Editorial

Edição nº1360 – quinta-feira, 29 de agosto de 2019

Luta contra o obscurantismo, o entreguismo e em defesa da soberania

Instituição caracterizada pelo orgulho de sua capacidade técnica, avessa a filiações políticas, tolerante com a pluralidade de seus membros, o BNDES e seus empregados foram pegos numa conjuntura histórica desconcertante.

A importância da instituição e sua presença em quase todos os campos que contribuem com as várias dimensões da vida econômica, social e cultural do país envolvem o BNDES em várias arenas de batalha nas quais o atual governo lidera um processo de destruição institucional.

O desastre internacional da política para a Amazônia é extremamente revelador da incompatibilidade desse governo com os desafios impostos para um país da importância do Brasil. É interessante o desdobramento recente em que o mais entreguista dos governos da história brasileira ousa buscar refúgio no discurso da soberania nacional.

Ora, são eles que colocam em risco nossa soberania ao adotar uma política evidentemente irresponsável para a floresta amazônica, num contexto de aquecimento global. Quão difícil será num futuro próximo mobilizar uma intervenção armada internacional voltada para tomar conta da Amazônia, num mundo caracterizado por desastres ambientais associados à mudança climática?

Não vai ter discurso de general que mude isso. A exploração sustentável da Amazônia é importante para o Brasil e para o mundo. O país precisa da floresta, para a manutenção do seu regime de chuvas e clima, e pode, se aprender a explorá-la de forma sustentável, encontrar nela um dos impulsionadores fundamentais do seu desenvolvimento. A quem interessa sua destruição? E quem vai defender o direito de o Brasil se destruir e destruir a vida na Terra? A soberania que propagam é a da pura bravata, buscando ganhar apoio de curto prazo para o desastre que cultivam a médio.

Ignoraram o desafio do Brasil porque uma das forças ideológicas desse governo é a visão popular do Brasil como país esculhambado, que nada fez e que nada fará. O Brasil como piada. O Brasil que em Davos nosso presidente defendia que deveria ser visitado por ter praias muito bonitas. Nós, que trabalhamos numa entidade que destacadamente ajudou a construir este país, não podemos nos tornar canal de difusão dessa ideologia.

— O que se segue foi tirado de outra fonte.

(** * The T-HEAD PWM driver (drivers/pwm/pwm-thead.c)

    The driver talks to the device registers and to the kernel's clock,
    runtime-PM and PWM services.  Those are not part of the driver: each
    call to one of them is recorded as an event, and the value it
    returns is taken from an environment that may answer differently
    depending on everything that happened before. *)

(** Fixed-width C integers: [u32], [int], and the 64-bit [unsigned long]
    of the RV64 SoC the driver is for ([do_div] needs a 64-bit dividend). *)
Definition u32 (z : Z) : Z := z mod 2 ^ 32.
Definition u64 (z : Z) : Z := z mod 2 ^ 64.
Definition s32 (z : Z) : Z := (z + 2 ^ 31) mod 2 ^ 32 - 2 ^ 31.

Definition MAX_PWM_NUM : Z := 6.

Definition LIGHT_PWM_CHN_BASE (n : Z) : Z := u32 (n * 0x20).
Definition LIGHT_PWM_CTRL (n : Z) : Z := u32 (LIGHT_PWM_CHN_BASE n + 0x00).
Definition LIGHT_PWM_RPT (n : Z) : Z := u32 (LIGHT_PWM_CHN_BASE n + 0x04).
Definition LIGHT_PWM_PER (n : Z) : Z := u32 (LIGHT_PWM_CHN_BASE n + 0x08).
Definition LIGHT_PWM_FP (n : Z) : Z := u32 (LIGHT_PWM_CHN_BASE n + 0x0c).
Definition LIGHT_PWM_STATUS (n : Z) : Z := u32 (LIGHT_PWM_CHN_BASE n + 0x10).

(** [BIT(n)] is [1UL << n]. *)
Definition BIT (n : Z) : Z := u64 (Z.shiftl 1 n).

Como reagir a isso? É possível se concentrar apenas no trabalho técnico e rezar para que os programas fundamentais em que o BNDES se envolveu sejam mantidos? A atual Administração não está empenhada apenas em apontar novos caminhos, mas em destruir o que foi feito no passado. Nossa postura sobre isso deve ser a da altivez. Que as políticas adotadas no passado sejam debatidas, mas que elas sejam representadas pelo que foram. Devemos combater toda forma de desfiguração dessas políticas públicas com o objetivo da manipulação político-eleitoral. O caso dos jatinhos é um primeiro exemplo do que vem por aí.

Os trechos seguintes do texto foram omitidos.